● **Supplied records**:
(** * Monaco Collaborative Extensions: remote cursors, remote selections and
      the editor content manager.

    A shallow embedding of the TypeScript classes [Validation],
    [EditorContentManager], [RemoteCursorWidget], [RemoteCursor],
    [RemoteCursorManager], [RemoteSelection] and [RemoteSelectionManager].

    Methods are state-passing computations that return or throw.  A method
    that only touches its own object is written on that object; objects that
    are shared by reference (a widget held by its manager and by a handle, a
    content manager subscribed to the editor) live in a [World], and the
    methods that reach across objects are written on the world.  The host
    editor (the text buffer, the translation between offsets and positions,
    the delivery of content-changed events) is not part of the library and is
    written out from its specified interface.

    The first part holds the definitions, the second the properties: the
    offset re-anchoring of cursor widgets (C1, C2, C4), the suppression of a
    content manager's own callbacks during its edits (C3), the change
    classifier (C5), the ordering of a selection (C6), the registries (C7,
    C8), disposed markers (C9) and unpositioned cursors (C10). *)

From Stdlib Require Import ZArith Lia Bool List Ascii String.
From Stdlib Require Import DecimalString DecimalNat.
From stdpp Require Import base option list gmap strings.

● **Task description**:
I would like you to return every entry exactly, with nothing changed.

● **Response for this exercise**:
(** * Monaco Collaborative Extensions: remote cursors, remote selections and
      the editor content manager.

    A shallow embedding of the TypeScript classes [Validation],
    [EditorContentManager], [RemoteCursorWidget], [RemoteCursor],
    [RemoteCursorManager], [RemoteSelection] and [RemoteSelectionManager].

    Methods are state-passing computations that return or throw.  A method
    that only touches its own object is written on that object; objects that
    are shared by reference (a widget held by its manager and by a handle, a
    content manager subscribed to the editor) live in a [World], and the
    methods that reach across objects are written on the world.  The host
    editor (the text buffer, the translation between offsets and positions,
    the delivery of content-changed events) is not part of the library and is
    written out from its specified interface.

    The first part holds the definitions, the second the properties: the
    offset re-anchoring of cursor widgets (C1, C2, C4), the suppression of a
    content manager's own callbacks during its edits (C3), the change
    classifier (C5), the ordering of a selection (C6), the registries (C7,
    C8), disposed markers (C9) and unpositioned cursors (C10). *)

From Stdlib Require Import ZArith Lia Bool List Ascii String.
From Stdlib Require Import DecimalString DecimalNat.
From stdpp Require Import base option list gmap strings.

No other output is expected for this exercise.